** Data shown follows **

Lemma rows_block_guarded (messages : list dict) (block : string) :
  rows_block messages folder_display = Ok block → lt_guarded block = true.
Proof.
  unfold rows_block. intros (rows & Hrows%map_result_ok & H)%bind_ok.
  destruct rows as [|r rows].
  - by injection H as <-.
  - injection H as <-.
    change (lt_guarded (join newline (r :: rows)) = true). apply join_guarded.
    clear -Hrows. induction Hrows as [|m y ms ys Hy _ IH]; constructor;
      [by eapply row_html_guarded | exact IH].
Qed.

Lemma row_html_returns (m : dict) :
  dashboard_row_ok m → ∃ row, row_html folder_display m = Ok row.
Proof.
  intros (Hst & Hsub & Hdir & Htime). unfold row_html, dict_item, dict_get_or.
  assert (Hlabel : ∃ st label, m !! "status" = Some st
                               ∧ status_label_of st = Ok label).
  { destruct Hst as [H | [H | H]]; rewrite H; eexists _, _;
      (split; [reflexivity|]); vm_compute; reflexivity. }
  destruct Hlabel as (st & label & -> & Hlabel). cbn [bind]. rewrite Hlabel.
  cbn [bind html_escape].
  destruct Hsub as [-> | [s ->]]; destruct Hdir as [-> | [d ->]];
    destruct Htime as [-> | [t ->]]; cbn; eauto.
Qed.

Lemma rows_block_returns (messages : list dict) :
  Forall dashboard_row_ok messages →
  ∃ block, rows_block messages folder_display = Ok block.
Proof.
  intros H. unfold rows_block.
  assert (Hrows : ∃ rows, map_result (row_html folder_display) messages = Ok rows).
  { induction H as [|m ms Hm _ [rows IH]]; [by exists []|].
    destruct (row_html_returns m Hm) as [row Hrow].
    exists (row :: rows). cbn [map_result]. rewrite Hrow. cbn [bind].
    by rewrite IH. }
  destruct Hrows as [rows ->]. cbn [bind]. destruct rows; eauto.
Qed.
End rows.

(** C7.  Every text the renderer takes from a row (the status label, the
    subject, the folder name, the timestamp) goes through [html.escape]
    before it is written into the table row, and escaped text has no [<],
    [>] or quote character left.  Hence the rows the renderer substitutes
    into the template never contain [<script>], whatever the subjects
    are. *)
Theorem dashboard_text_is_escaped (messages : list dict) (folder_display : string) :
  (∀ s : string,
     lacks "<" (html_escape_str s) = true ∧ lacks ">" (html_escape_str s) = true
     ∧ lacks "034" (html_escape_str s) = true
     ∧ lacks "'" (html_escape_str s) = true)
  ∧ (∀ (m : dict) (row : string),
       graph_demo.row_html folder_display m = Ok row →
       ∃ status_label subject filed_dir timestamp : string,
         bind (dict_item m "status") graph_demo.status_label_of = Ok status_label
         ∧ dict_get_or m "subject" (PStr "") = PStr subject
         ∧ dict_get_or m "filed_dir" (PStr folder_display) = PStr filed_dir
         ∧ dict_get_or m "timestamp" (PStr "") = PStr timestamp
         ∧ row = "<tr>"
             +:+ "<td class='p-4'><span class='status-badge inline-block px-2 py-1 rounded-full text-xs bg-gray-100'>"
             +:+ html_escape_str status_label +:+ "</span></td>"
             +:+ "<td class='p-4'>" +:+ html_escape_str subject +:+ "</td>"
             +:+ "<td class='p-4'>" +:+ html_escape_str filed_dir +:+ "</td>"
             +:+ "<td class='p-4'>" +:+ html_escape_str timestamp +:+ "</td>"
             +:+ "</tr>")
  ∧ (∀ block : string,
       graph_demo.rows_block messages folder_display = Ok block →
       contains "<script>" block = false)
  ∧ (Forall dashboard_row_ok messages →
     ∃ block : string, graph_demo.rows_block messages folder_display = Ok block).
Proof.
  split; [|split; [|split]].
  - intros s. rewrite html_escape_str_each.
    by rewrite escape_each_lacks_lt, escape_each_lacks_gt,
      escape_each_lacks_dquote, escape_each_lacks_quote.
  - apply row_html_cells.
  - intros block H. apply lt_guarded_no_script.
    by eapply rows_block_guarded.
  - apply rows_block_returns.
Qed.

Lemma dashboard_text_is_escaped_witness :
  Forall dashboard_row_ok [row_with_script]
  ∧ ∃ block : string,
      graph_demo.rows_block [row_with_script] "DEMO for PNC" = Ok block
      ∧ contains "<script>" block = false
      ∧ contains "&lt;script&gt;alert(1)&lt;/script&gt;" block = true.
Proof.
  assert (Hok : Forall dashboard_row_ok [row_with_script]).
  { constructor; [|constructor]. unfold dashboard_row_ok, text_or_absent.
    split; [right; left; reflexivity|].
    split; [right; eexists; reflexivity|].
    split; [left; reflexivity | right; eexists; reflexivity]. }
  split; [exact Hok|].
  destruct (proj2 (proj2 (proj2 (dashboard_text_is_escaped [row_with_script]
                                   "DEMO for PNC"))) Hok) as [block Hblock].
  exists block. split; [exact Hblock|]. split.
  - exact (proj1 (proj2 (proj2 (dashboard_text_is_escaped [row_with_script]
                                  "DEMO for PNC"))) block Hblock).
  - vm_compute in Hblock. injection Hblock as <-. vm_compute. reflexivity.
Defined.

(** * Filling the template *)

Lemma split_go_nonempty (sep : string) (k : nat) (s : string) :
  split_go sep k s ≠ [].
Proof.
  revert k. induction s as [|c s IH]; intros k; [done|].
  cbn [split_go]. destruct k as [|k]; [|apply IH].
  destruct (startswith sep (String c s)); [done|].
  specialize (IH O). by destruct (split_go sep O s).
Qed.

Lemma join_cons (sep p : string) (rest : list string) :
  rest ≠ [] → join sep (p :: rest) = p +:+ sep +:+ join sep rest.
Proof. by destruct rest. Qed.

Lemma join_push_head (sep : string) (c : ascii) (parts : list string) :
  parts ≠ [] → join sep (push_head c parts) = String c (join sep parts).
Proof. destruct parts as [|p [|q rest]]; done. Qed.

(** [replace] writes [new] exactly between the pieces [split] cuts. *)
Lemma replace_go_join (sep new : string) (k : nat) (s : string) :
  replace_go sep new k s = join new (split_go sep k s).
Proof.
  revert k. induction s as [|c s IH]; intros k; [reflexivity|].
  cbn [replace_go split_go]. destruct k as [|k]; [|apply IH].
  destruct (startswith sep (String c s)).
  - rewrite join_cons by apply split_go_nonempty. by rewrite IH.
  - rewrite join_push_head by apply split_go_nonempty. by rewrite IH.
Qed.

Lemma startswith_length (p s : string) :
  startswith p s = true → (String.length p ≤ String.length s)%nat.
Proof.
  revert s. induction p as [|a p IH]; intros s; [simpl; lia|].
  destruct s as [|b s]; [done|]. cbn [startswith String.length].
  intros [_ H]%andb_true_iff. apply IH in H. lia.
Qed.

(** A character that does not occur in [p] cuts every match of [p] short. *)
Lemma startswith_cut (p a r : string) (d : ascii) :
  lacks d p = true → startswith p (a +:+ String d r) = startswith p a.
Proof.
  revert a. induction p as [|m p IH]; intros a Hd.
  - by rewrite !startswith_empty.
  - cbn [lacks] in Hd. apply andb_true_iff in Hd as [Hm Hp].
    destruct a as [|c a].
    + rewrite app_empty_l. cbn [startswith].
      apply negb_true_iff in Hm. by rewrite Hm.
    + rewrite app_cons. cbn [startswith]. by rewrite IH.
Qed.

Section inert.
(** [x] is a text that no match of [old] can touch: it starts with a
    character foreign to [old], and the first character of [old] does not
    occur in it. *)
Variables (m : ascii) (old' new : string) (d : ascii) (x' : string).
Let old := String m old'.
Let x := String d x'.
Hypothesis head_foreign : lacks d old = true.
Hypothesis no_start : lacks m x = true.

Lemma replace_go_over (y b : string) :
  lacks m y = true →
  replace_go old new O (y +:+ b) = y +:+ replace_go old new O b.
Proof.
  induction y as [|c y IH]; [done|].
  cbn [lacks]. intros [Hc Hy]%andb_true_iff.
  rewrite !app_cons. cbn [replace_go]. unfold old at 1. cbn [startswith].
  apply negb_true_iff in Hc. rewrite (Ascii.eqb_sym m c), Hc. cbn [andb].
  by rewrite IH.
Qed.

Lemma replace_go_around (a b : string) (k : nat) :
  (k ≤ String.length a)%nat →
  replace_go old new k (a +:+ x +:+ b)
  = replace_go old new k a +:+ x +:+ replace_go old new O b.
Proof.
  revert k. induction a as [|c a IH]; intros k Hk.
  - assert (k = O) as -> by (simpl in Hk; lia).
    rewrite !app_empty_l. by apply replace_go_over.
  - rewrite app_cons. cbn [replace_go]. destruct k as [|k].
    + change (String c (a +:+ x +:+ b)) with (String c a +:+ String d (x' +:+ b)).
      rewrite (startswith_cut old (String c a) (x' +:+ b) d head_foreign).
      change (String c a +:+ String d (x' +:+ b)) with (String c (a +:+ x +:+ b)).
      destruct (startswith old (String c a)) eqn:Hs.
      * apply startswith_length in Hs. simpl in Hs.
        rewrite IH by (simpl; lia). by rewrite app_assoc_str.
      * rewrite IH by lia. by rewrite app_cons.
    + apply IH. simpl in Hk. lia.
Qed.

Lemma replace_go_joined (parts : list string) :
  replace_go old new O (join x parts)
  = join x (map (replace_go old new O) parts).
Proof.
  induction parts as [|p [|q rest] IH]; [reflexivity..|].
  change (join x (p :: q :: rest)) with (p +:+ x +:+ join x (q :: rest)).
  rewrite replace_go_around by lia. by rewrite IH.
Qed.
End inert.

Lemma digit_foreign_to_mark (n : nat) :
  lacks (digit n) graph_demo.REPORT_DATA_MARK = true.
Proof.
  pose proof (is_digit_digit n) as H.
  destruct (digit n) as [[] [] [] [] [] [] [] []]; vm_compute in H |- *;
    first [reflexivity | discriminate].
Qed.

Lemma digit_not_lt (n : nat) : Ascii.eqb (digit n) "<" = false.
Proof.
  pose proof (is_digit_digit n) as H.
  destruct (digit n) as [[] [] [] [] [] [] [] []]; vm_compute in H |- *;
    first [reflexivity | discriminate].
Qed.

Lemma stamp_lacks_lt (now : datetime) : lacks "<" (strftime_seconds now) = true.
Proof.
  unfold strftime_seconds, pad4, pad2.
  rewrite !app_cons, !app_empty_l. cbn [lacks].
  rewrite !digit_not_lt. reflexivity.
Qed.

Lemma fill_template_pieces (tpl rows : string) (now : datetime) :
  graph_demo.fill_template tpl (strftime_seconds now) rows
  = join (strftime_seconds now)
      (map (replace graph_demo.REPORT_DATA_MARK rows)
         (split graph_demo.RUN_TIME_MARK tpl)).
Proof.
  unfold graph_demo.fill_template.
  change (replace graph_demo.RUN_TIME_MARK (strftime_seconds now) tpl)
    with (replace_go graph_demo.RUN_TIME_MARK (strftime_seconds now) O tpl).
  rewrite replace_go_join. fold (split graph_demo.RUN_TIME_MARK tpl).
  pose proof (stamp_lacks_lt now) as Hlt.
  pose proof (digit_foreign_to_mark (year now / 1000)) as Hd.
  change (strftime_seconds now)
    with (String (digit (year now / 1000))
            (String (digit (year now / 100)) (pad2 (year now))
             +:+ "-" +:+ pad2 (month now) +:+ "-" +:+ pad2 (day now)
             +:+ " " +:+ pad2 (hour now) +:+ ":" +:+ pad2 (minute now)
             +:+ ":" +:+ pad2 (second now) +:+ " UTC")) in Hlt |- *.
  exact (replace_go_joined "<" "!-- REPORT_DATA -->" rows _ _ Hd Hlt _).
Qed.

(** * Text files *)

Lemma digit_differs (c : ascii) (n : nat) :
  is_digit c = false → Ascii.eqb (digit n) c = false.
Proof.
  intros Hc. apply Ascii.eqb_neq. intros H.
  rewrite <- H, is_digit_digit in Hc. discriminate.
Qed.

Lemma pad2_lacks (c : ascii) (n : nat) :
  is_digit c = false → lacks c (pad2 n) = true.
Proof. intros Hc. unfold pad2. cbn [lacks]. by rewrite !digit_differs. Qed.

Lemma pad4_lacks (c : ascii) (n : nat) :
  is_digit c = false → lacks c (pad4 n) = true.
Proof.
  intros Hc. unfold pad4. cbn [lacks].
  by rewrite !digit_differs, pad2_lacks.
Qed.

Lemma subst_char_lacks (c : ascii) (new s : string) :
  lacks c s = true → subst_char c new s = s.
Proof.
  induction s as [|x s IH]; [reflexivity|].
  cbn [lacks subst_char]. intros [Hx Hs]%andb_true_iff.
  apply negb_true_iff in Hx. by rewrite Hx, IH.
Qed.

Lemma digit_is_ascii (n : nat) : byte_in 0 127 (digit n) = true.
Proof.
  unfold byte_in, digit.
  pose proof (Nat.mod_upper_bound n 10 ltac:(lia)) as Hlt.
  rewrite nat_ascii_embedding by lia.
  apply andb_true_iff. split; [apply Nat.leb_le | apply Nat.leb_le]; lia.
Qed.

Lemma is_ascii_app (a b : string) : is_ascii (a +:+ b) = is_ascii a && is_ascii b.
Proof.
  induction a as [|x a IH]; [reflexivity|].
  rewrite app_cons. cbn [is_ascii]. by rewrite IH, andb_assoc.
Qed.

Lemma pad2_is_ascii (n : nat) : is_ascii (pad2 n) = true.
Proof. unfold pad2. cbn [is_ascii]. by rewrite !digit_is_ascii. Qed.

** End of Data shown **

--- What you should do ---
Reading through the records above, report each line in which the string "PStr" is found.

--- Output ---
         ∧ dict_get_or m "subject" (PStr "") = PStr subject
         ∧ dict_get_or m "filed_dir" (PStr folder_display) = PStr filed_dir
         ∧ dict_get_or m "timestamp" (PStr "") = PStr timestamp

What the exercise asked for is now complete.